You will want to set whatever column has your "LAST MODIFIED" values as the Maximum Value Column in GenerateTableFetch. The first time it will still generate SQL to pull the complete data, but it will also keep track of the maximum observed value from your Maximum Value Column. The next time GenerateTableFetch runs, it will only generate SQL to fetch the rows whose value for LAST MODIFIED is greater than the last observed maximum.
If you want the first generation to start at a particular value (for the Maximum Value Column), you can add a user-defined property called "initial.maxvalue.<maxvaluecol>", where "<maxvaluecol>" is the name of the column you specified as the Maximum Value Column. This allows you to "skip ahead", and from then on GenerateTableFetch will continue in normal operation, keeping track of the current maximum and only generating SQL to fetch rows whose values are larger than the current max.

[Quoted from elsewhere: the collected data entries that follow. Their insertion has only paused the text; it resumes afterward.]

Lemma production_read_consumes (p : Production) raw p' :
  rtp_read p = (Some raw, p') -> (length (sock_script p') < length (sock_script p))%nat.
Proof.
  intros H. simpl in H. unfold production_read, rtp_client_read_h264 in H.
  destruct (_ <? 0); [done|].
  destruct (read_loop _ _ _) as [d c rest| |] eqn:E; [|done..].
  injection H as _ <-. by apply read_loop_consumes in E.
Qed.

#[global] Instance production_laws : RtpOpsLaws Production := {
  rtp_pending p := length (sock_script p);
  rtp_read_consumes := production_read_consumes }.
End ProductionOps.

(** ** Specification: what the history of an epoch allows

    The history [h] is the list of the units read since the open, oldest first. *)

Definition sps_in (x : RawUnit) : Prop := h264_contains_nal_type (r_data x) 7 = true.
Definition pps_in (x : RawUnit) : Prop := h264_contains_nal_type (r_data x) 8 = true.
Definition idr_in (x : RawUnit) : Prop := h264_contains_nal_type (r_data x) 5 = true.

Definition last_losses (h : list RawUnit) : Z :=
  match list.last h with Some x => r_losses x | None => 0 end.

(** An IDR came, with both parameter sets seen by then, and the loss counter has
    not moved since. *)
Definition decodable (h : list RawUnit) : Prop :=
  exists h1 x h2, h = h1 ++ x :: h2 /\ idr_in x /\
    Exists sps_in (h1 ++ [x]) /\ Exists pps_in (h1 ++ [x]) /\
    Forall (fun y => r_losses y = r_losses x) h2.

(** The newest unit of [h] may be handed to a decoder. *)
Definition deliverable (h : list RawUnit) : Prop :=
  decodable h \/ exists x, list.last h = Some x /\ (sps_in x \/ pps_in x).

(** The loss counter moved at some unit, and no unit before the newest has been
    delivered since. *)
Definition loss_unreported (h : list RawUnit) : Prop :=
  exists h1 x h2, h = h1 ++ x :: h2 /\ r_losses x <> last_losses h1 /\
    forall a b, x :: h2 = a ++ b -> a <> [] -> b <> [] -> ~ deliverable (h1 ++ a).

Lemma last_losses_snoc h x : last_losses (h ++ [x]) = r_losses x.
Proof. unfold last_losses. by rewrite last_snoc. Qed.

Lemma snoc_split {A} (h h1 h2 : list A) x y :
  h ++ [x] = h1 ++ y :: h2 ->
  (h2 = [] /\ h = h1 /\ x = y) \/ exists h2', h2 = h2' ++ [x] /\ h = h1 ++ y :: h2'.
Proof.
  intros E. destruct h2 as [|z h2 _] using rev_ind.
  - apply app_inj_2 in E as [-> [= ->]]; [by left|done].
  - right. exists h2. rewrite app_comm_cons, app_assoc in E. apply app_inj_2 in E as [-> [= ->]]; done.
Qed.

Lemma decodable_snoc h x :
  decodable (h ++ [x]) <->
  (idr_in x /\ Exists sps_in (h ++ [x]) /\ Exists pps_in (h ++ [x])) \/
  (decodable h /\ r_losses x = last_losses h).
Proof.
  split.
  - intros (h1 & y & h2 & E & Hi & Hs & Hp & Hl).
    destruct (snoc_split h h1 h2 x y E) as [(-> & -> & ->)|(h2' & -> & ->)]; [by left|].
    right. apply Forall_app in Hl as [Hl Hx]. apply Forall_cons_iff in Hx as [Hx _]. split.
    + by exists h1, y, h2'.
    + rewrite Hx. destruct h2' as [|z h2' _] using rev_ind; [by rewrite last_losses_snoc|].
      rewrite app_comm_cons, app_assoc, last_losses_snoc.
      apply Forall_app in Hl as [_ Hz]. by apply Forall_cons_iff in Hz as [Hz _].
  - intros [(Hi & Hs & Hp)|[(h1 & y & h2 & -> & Hi & Hs & Hp & Hl) Hx]].
    + exists h, x, []. by split_and!.
    + exists h1, y, (h2 ++ [x]). rewrite <- app_assoc. split_and!; [done..|].
      apply Forall_app. split; [done|]. constructor; [|done]. rewrite Hx.
      destruct h2 as [|z h2 _] using rev_ind; [by rewrite last_losses_snoc|].
      rewrite app_comm_cons, app_assoc, last_losses_snoc.
      apply Forall_app in Hl as [_ Hz]. by apply Forall_cons_iff in Hz as [Hz _].
Qed.

Lemma decodable_nil : ~ decodable [].
Proof. intros (h1 & x & h2 & E & _). by destruct h1. Qed.

Lemma loss_unreported_nil : ~ loss_unreported [].
Proof. intros (h1 & x & h2 & E & _). by destruct h1. Qed.

Lemma loss_unreported_snoc h x :
  loss_unreported (h ++ [x]) <->
  r_losses x <> last_losses h \/ (loss_unreported h /\ ~ deliverable h).
Proof.
  split.
  - intros (h1 & y & h2 & E & Hl & Hn).
    destruct (snoc_split h h1 h2 x y E) as [(-> & -> & ->)|(h2' & -> & ->)]; [by left|].
    right. split.
    + exists h1, y, h2'. split_and!; [done..|]. intros a b Hab Ha Hb.
      apply (Hn a (b ++ [x])); [|done|by destruct b].
      by rewrite app_comm_cons, Hab, app_assoc.
    + apply (Hn (y :: h2') [x]); done.
  - intros [Hx|[(h1 & y & h2 & -> & Hl & Hn) Hd]].
    + exists h, x, []. split_and!; [done..|]. intros a b Hab Ha Hb.
      destruct a as [|? a]; [done|]. simpl in Hab. injection Hab as _ Hab. by destruct a, b.
    + exists h1, y, (h2 ++ [x]). rewrite <- app_assoc. split_and!; [done..|].
      intros a b Hab Ha Hb. rewrite app_comm_cons in Hab.
      destruct b as [|z b _] using rev_ind; [done|]. rewrite app_assoc in Hab.
      apply app_inj_2 in Hab as [Hab _]; [|done].
      destruct b as [|w b]; [|by apply (Hn a (w :: b))].
      rewrite app_nil_r in Hab. by subst.
Qed.
Lemma video_unit_gate h u e c ended c' sub r :
  gate_inv h c -> waits_ok e -> video_unit can_grow u e c = (ended, c', sub, r) ->
  submission_ok h (u, sub) /\ (ended = Continue -> gate_inv ((u, sub) :: h) c').
Proof.
  intros [Hready Hneed] (Hb & Hw & Hsc) H. unfold video_unit in H.
  set (c0 := set_params c _) in H.
  destruct (interfere_undisturbed (ue_before e) c0 Hb) as [Hr1 Hn1 Hst1].
  set (c1 := interfere c0 (ue_before e)) in *. specialize (Hr1 Hready).
  change (need_idr c0) with (need_idr c) in Hn1. change (stopping c0) with (stopping c) in Hst1.
  destruct (unit_gate u (ue_received_at e) c1) as [send c2] eqn:Eg.
  apply unit_gate_spec in Eg as (Hr2 & Hs2 & Hn2 & Hsend). rewrite Hr1 in *.
  assert (Hclosed : need_idr c1 = false -> need_idr c = false)
    by (destruct (need_idr c); [|done]; rewrite Hn1; [done..|]; auto).
  destruct send; cbn [negb] in H; symmetry in Hsend.
  - bool_hyps. rename select (packet_loss u = false) into Hloss. rename select (stopping c1 = false) into Hns.
    rewrite Hloss in Hn2. cbn [orb] in Hn2.
    assert (Hdep : need_idr c1 = false -> can_depend h).
    { intros Hn%Hclosed. destruct (Hneed Hn) as [|Hstop]; [done|]. specialize (Hst1 Hstop). congruence. }
    assert (Hsub : submission_ok h (u, sub)).
    { intros _. split; [done|]. cbn. rename select (_ \/ _) into Hor. destruct Hor as [|Hor]; [by left|].
      bool_hyps. right. auto. }
    split; [done|]. intros ->.
    destruct (if unit_idr u then _ else _) as [[payload ps]|]; [|done].
    destruct (client_accept_avc_frame _ _ _ _) as [[[ans c3] r3] w3] eqn:Ea.
    apply accept_loop_gate in Ea as (Hr3 & Hst3 & Hans); [|done..]. cbn in Hst3, Hans.
    destruct ans; [|simplify_eq|done].
    + destruct (send_avc420_frame _ _ _ _ _ _ c3) as [[ok c4] sub4] eqn:Es.
      apply send_gate in Es as (Hr4 & Hst4 & Hok); [|done..]. simplify_eq.
      destruct ok; [|by apply gate_inv_stop]. destruct Hok as (Hsome & Hns3 & Hn4).
      split; [done|]. intros Hn. left. split; [done|]. destruct (unit_idr u) eqn:Ei; [done|].
      destruct (Hsub Hsome) as [_ [Hi|[Hp Hd]]]; [cbn in Hi; congruence|]. cbn in Hp. by rewrite Hp.
    + split; [done|]. intros Hn. right. destruct Hans as [?|?]; [congruence|done].
  - simplify_eq. split; [by intros [? [=]]|]. intros _. split; [congruence|]. intros Hn.
    rewrite Hn2 in Hn. apply orb_false_iff in Hn as [Hloss Hn]. rewrite Hloss, Hn in Hsend. cbn in Hsend.
    rewrite Hs2. destruct (stopping c1) eqn:Es; [by right|]. left.
    destruct (Hneed (Hclosed Hn)) as [Hd|Hstop]; [|by apply Hst1 in Hstop].
    cbn [can_depend]. split; [done|]. rewrite !andb_true_r in Hsend.
    destruct (unit_idr u), (unit_p u); done.
Qed.

Lemma gfx_loop_gate reads : forall h c out c',
  gate_inv h c -> Forall read_ok reads -> video_loop can_grow reads c = (out, c') ->
  forall pre x post, out = pre ++ x :: post -> submission_ok (rev pre ++ h) x.
Proof.
  induction reads as [|r reads IH]; intros h c out c' Hi Hr H pre x post Ho; cbn [video_loop] in H.
  { simplify_eq. by destruct pre. }
  apply Forall_cons_iff in Hr as [Hr0 Hr].
  assert (Hempty : forall c1, ([], c1) = (out, c') -> submission_ok (rev pre ++ h) x).
  { intros c1 E. simplify_eq. by destruct pre. }
  assert (Hint : forall es, calm es -> gate_inv h (interfere c es)).
  { intros es Hes. destruct (interfere_undisturbed es c Hes) as [Hr1 Hn1 Hst1]. destruct Hi as [Hg Hn].
    split; [auto|]. intros Hc. destruct (need_idr c); [by rewrite Hn1 in Hc|].
    destruct (Hn eq_refl); auto. }
  destruct (client_should_stop c); [by eapply Hempty|].
  destruct r as [u e|before|before]; [| by eapply (IH h _ _ _ (Hint before Hr0) Hr H)|by eapply Hempty].
  destruct (_ =? 0)%nat; [by eapply (IH h _ _ _ Hi Hr H)|].
  destruct (video_unit can_grow u e c) as [[[ended c1] sub] req] eqn:Eu.
  destruct (video_unit_gate h u e c ended c1 sub req Hi Hr0 Eu) as [Hsub Hnext].
  destruct ended; [|simplify_eq; destruct pre as [|y [|y2 pre]]; simplify_eq/=; done..].
  destruct (video_loop can_grow reads c1) as [out1 c2] eqn:El. simplify_eq.
  destruct pre as [|y pre]; simplify_eq/=; [done|].
  rewrite <- app_assoc. by eapply (IH ((u, sub) :: h)); [apply Hnext| |exact El|].
Qed.

(** C8: decodable video, as long as no wait of the operating system fails and the
    client does not advertise itself down to the progressive codec during the
    session: whatever the client acknowledges, whenever it is stopped or
    advertises AVC420 again, and however long it makes the thread wait, every
    access unit the thread submits was received without loss and is an IDR, or a
    dependent frame for which all dependent frames since the last submitted IDR
    were submitted and no loss came between.  Without the two assumptions it
    fails: [failed_wait_breaks_reference] and [downgrade_opens_gate]. *)
Theorem gfx_frames_decodable attempts reads c out c' :
  gfx_ready c = true -> need_idr c = true -> Forall read_ok reads ->
  video_thread can_grow attempts reads c = (out, c') ->
  forall pre u sub post, out = pre ++ (u, Some sub) :: post ->
  packet_loss u = false /\ (unit_idr u = true \/ (unit_p u = true /\ can_depend (rev pre))).
Proof.
  intros Hr Hn Hreads H pre u sub post Ho. unfold video_thread in H.
  destruct (_ && _); [|simplify_eq; by destruct pre].
  assert (Hi : gate_inv [] c) by (split; [done|congruence]).
  pose proof (gfx_loop_gate reads [] c out c' Hi Hreads H pre _ post Ho) as Hs.
  rewrite app_nil_r in Hs. apply Hs. by eexists.
Qed.
End Decodable.

(** ** Waiting for the client *)

Definition clock_ok (s : wait_sample) : Prop := 0 < ws_now s < 2 ^ 64.

Lemma admit_resync f bytes idr now started : 0 < started < 2 ^ 64 -> 0 < now < 2 ^ 64 ->
  started + FRAME_FLOW_AVC_WAIT_MS <= now ->
  frame_flow_avc_admit f bytes idr now started = FRAME_FLOW_AVC_RESYNC.
Proof.
  intros Hs Hn Hw. unfold frame_flow_avc_admit, FRAME_FLOW_AVC_WAIT_MS in *.
  rewrite (proj2 (Z.eqb_neq started 0)) by lia. unfold u64.
  rewrite Z.mod_small, (proj2 (Z.leb_le 150 (now - started))) by lia. done.
Qed.

Lemma resync_waited f bytes idr now started :
  frame_flow_avc_admit f bytes idr now started = FRAME_FLOW_AVC_RESYNC ->
  0 <= started < 2 ^ 64 -> 0 < now < 2 ^ 64 -> started <= now ->
  0 < started /\ started + FRAME_FLOW_AVC_WAIT_MS <= now.
Proof.
  unfold frame_flow_avc_admit, FRAME_FLOW_AVC_WAIT_MS. intros H Hs Hn Hle.
  destruct (negb (started =? 0) && _) eqn:E; [|by destruct (if idr then _ else _)].
  bool_hyps. rename select (150 <= _) into Hw. unfold u64 in Hw. rewrite Z.mod_small in Hw by lia. lia.
Qed.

If you need a custom query (or, more correctly, you want to add a custom WHERE clause), you can do that by setting the Custom WHERE Clause property of GenerateTableFetch. If you need completely arbitrary queries, then in NiFi 1.7.0 (via NIFI-1706) you can use QueryDatabaseTable to provide arbitrary queries. This capability does not exist for GenerateTableFetch, but we can investigate adding it as an improvement, please feel free to file a Jira for this.